I saw one person on here has Tiger Barbs with guppies. How would they get along if you had a group/school of tiger barbs with guppies? And what about with Angels? I have 2 Angels and about 10 adolscent guppies and wanted to add a school of tiger barbs.


----------



## Damon (Jan 18, 2005)

Barbs generally don't go with either. They are notorious fin nippers and even with a large school of barbs, some will still nip at angel and guppy fins.


----------



## Lexus (Jan 19, 2005)

I figured as much. I've had them before and always ended up getting rid of them. My tank needs some color though.


----------



## maxpayne_lhp (Jan 19, 2005)

He he, Lexus, is it me? Well, I only have 4 barbs now but none of them does that nasty nipping thing. Wow lucky! Well, but I'll probably add to make a, say, group of 8?


----------



## Lexus (Jan 19, 2005)

Well when I went to the store I normally buy fish from they had Coral Platys, they looked dwarf platys/balloon mollies. They were so cute! So I picked up 5. 2 males, 3 females. I also picked up 2 Panda Cories for 6.99 a peice! OUCH! oh well. So no barbs for me.


----------



## Fish n chips (Jan 19, 2005)

If you want colour how about Clown Loach,Goramies,cardinal tetras,Silver Dollars


----------



## maxpayne_lhp (Jan 19, 2005)

Well, actually, keep a group of 8~10 Tiger Barbs will be probabbly okay. The barbs will not care about others but their school! These tigers' colors are great! There's not for no reason that they call them "tiger' barbs


----------



## Lexus (Jan 19, 2005)

I have 3 silver dollars and 3 clown loaches


----------



## maxpayne_lhp (Jan 19, 2005)

In my opinion, school up more clowns, they'll be happier! These guys are sociable!
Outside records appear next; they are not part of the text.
(** C8. With no previous cheque nothing is compared with a predecessor:
    the amount checked against the expectation is the cheque's own amount,
    the call succeeds, returning that amount, exactly when it is the
    expected one, and the serial plays no part. *)
Theorem verifyChequeAgainstLast_first (c : Cheque) (expectedAmount : Z) :
  (verifyChequeAgainstLast c None expectedAmount = (Amount c, None)
   <-> Amount c = expectedAmount) /\
  (snd (verifyChequeAgainstLast c None expectedAmount) = None
   <-> Amount c = expectedAmount) /\
  (Amount c <> expectedAmount ->
   verifyChequeAgainstLast c None expectedAmount
   = (0, Some (ErrUnexpectedAmount expectedAmount (Amount c)))) /\
  (forall c' : Cheque,
     Amount c' = Amount c ->
     verifyChequeAgainstLast c' None expectedAmount
     = verifyChequeAgainstLast c None expectedAmount).
Proof.
  unfold verifyChequeAgainstLast.
  repeat split.
  - destruct (Z.eqb_spec expectedAmount (Amount c)); cbn [negb];
      [congruence | discriminate].
  - intros <-. now rewrite Z.eqb_refl.
  - destruct (Z.eqb_spec expectedAmount (Amount c)); cbn [negb snd];
      [congruence | discriminate].
  - intros <-. now rewrite Z.eqb_refl.
  - intros Hne. destruct (Z.eqb_spec expectedAmount (Amount c));
      [congruence | reflexivity].
  - intros c' ->. reflexivity.
Qed.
I have a school of 6. They are al hapyy


----------



## Damon (Jan 18, 2005)

CLowns need larger tanks (minimum 55 gallons to keep them happy and schooling) and Barbs need 30 gallons minimum.


----------



## maxpayne_lhp (Jan 19, 2005)

I keep both of these guys in my 100 US gal tank. They are happy! The clownies are not "nocturnal" at all! They spend time "outdoor" at day-time!  And the barbs are happy whenever I come for feeding!


----------



## Arash (Jan 17, 2005)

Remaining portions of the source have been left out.